» **WORKING DATA**
(** X14.  In a run without fault the Result has one step entry for
    each step that takes part, carrying the step's index in the test; the
    list of tool calls is the concatenation of the steps' lists; and every
    whole-test assertion, whichever step declares it, is evaluated after
    all steps, against that list, the final turn count and the token total
    of the Result. *)
Theorem whole_test_assertions_see_the_whole_test
        (test : TestDefinition) (config : Config) (filePath : string) :
  let r := fst (executeTest_run test config filePath) in
  let s := snd (executeTest_run test config filePath) in
  result_error r = None ->
  map stepIndex (result_steps r) = participants 0 (steps test)
  /\ allToolCalls s = concat (map toolCalls (result_steps r))
  /\ result_globalAssertions r
     = wholeTestOutcomes (steps test)
         (concat (map toolCalls (result_steps r)))
         (num_of_nat (totalTurns s)) (totalTokens r).
Proof.
  unfold executeTest_run.
  destruct (executeTest_try test config filePath initialState)
    as [r' s'|e s'] eqn:Htry; simpl; [|done].
  intros _.
  apply executeTest_try_done in Htry as (Ha & Hg & Hi & _).
  rewrite <- Ha. by repeat split.
Qed.

Lemma executeTest_records test config filePath :
  Forall sound_record (result_steps (executeTest test config filePath)).
Proof.
  unfold executeTest, executeTest_run.
  assert (H : Forall sound_record
                (stepResults
                   (final (executeTest_try test config filePath initialState)))).
  { unfold executeTest_try, ebind. rewrite startTest_outcome.
    destruct (resolveSystemPrompt _ _) as [systemPrompt|]; [|by constructor].
    match goal with
    | |- context [runSteps config 0 (steps test) ?s0] =>
        pose proof (runSteps_records config 0 (steps test) s0
                      ltac:(by constructor)) as Hrec;
        destruct (runSteps config 0 (steps test) s0) as [[] s1|e s1]
    end; simpl in *; [|done].
    destruct (runGlobalAssertions_spec (steps test) s1)
      as (s2 & -> & _ & _ & _ & Hs2 & _).
    simpl. by rewrite Hs2. }
  destruct (executeTest_try test config filePath initialState) as [r s|e s] eqn:E;
    simpl in *; [|done].
  unfold executeTest_try, ebind in E.
  destruct (startTest _ _ _ _) as [[] s0|]; [|done].
  destruct (runSteps _ _ _ _) as [[] s1|]; [|done].
  destruct (runGlobalAssertions _ _) as [[] s2|]; [|done].
  unfold read, ret in E. injection E as <- <-. done.
Qed.

(** X15.  A Result is passed exactly when the run had no fault and
    every Outcome of every step and every whole-test Outcome passed (a
    test without Outcomes passes if it does not fault); and each step
    entry is passed exactly when all its Outcomes passed. *)
Theorem test_passes_iff_every_outcome_passes
        (test : TestDefinition) (config : Config) (filePath : string) :
  let r := executeTest test config filePath in
  (test_passed r = true
   <-> result_error r = None
       /\ Forall (fun st => Forall (fun o => passed o = true) (assertions st))
                 (result_steps r)
       /\ Forall (fun o => passed o = true) (result_globalAssertions r))
  /\ Forall (fun st => step_passed st = true
                       <-> Forall (fun o => passed o = true) (assertions st))
            (result_steps r).
Proof.
  intros r.
  assert (Hrec : Forall (fun st => step_passed st = true
                                   <-> Forall (fun o => passed o = true)
                                              (assertions st))
                        (result_steps r)).
  { eapply Forall_impl; [apply executeTest_records|].
    intros st Hst. by rewrite Hst, forallb_Forall. }
  split; [|exact Hrec].
  assert (Hsteps : forallb step_passed (result_steps r) = true
                   <-> Forall (fun st => Forall (fun o => passed o = true)
                                                (assertions st))
                              (result_steps r)).
  { rewrite forallb_Forall. clear -Hrec.
    induction Hrec as [|st l Hst _ IH]; [by split|].
    by rewrite !Forall_cons, IH, Hst. }
  revert Hsteps. subst r. unfold executeTest, executeTest_run.
  destruct (executeTest_try test config filePath initialState) as [r s|e s] eqn:E;
    simpl.
  - unfold executeTest_try, ebind in E.
    destruct (startTest _ _ _ _) as [[] s0|]; [|done].
    destruct (runSteps _ _ _ _) as [[] s1|]; [|done].
    destruct (runGlobalAssertions _ _) as [[] s2|]; [|done].
    unfold read, ret in E. injection E as <- <-. simpl.
    intros Hsteps. rewrite andb_true_iff, Hsteps, forallb_Forall. tauto.
  - intros _. split; [done|]. by intros [? _].
Qed.
End Results.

» **TASK INSTRUCTIONS**
Report every line of the data in which "apply" appears.

» **EXERCISE RESULT**
  apply executeTest_try_done in Htry as (Ha & Hg & Hi & _).
  { eapply Forall_impl; [apply executeTest_records|].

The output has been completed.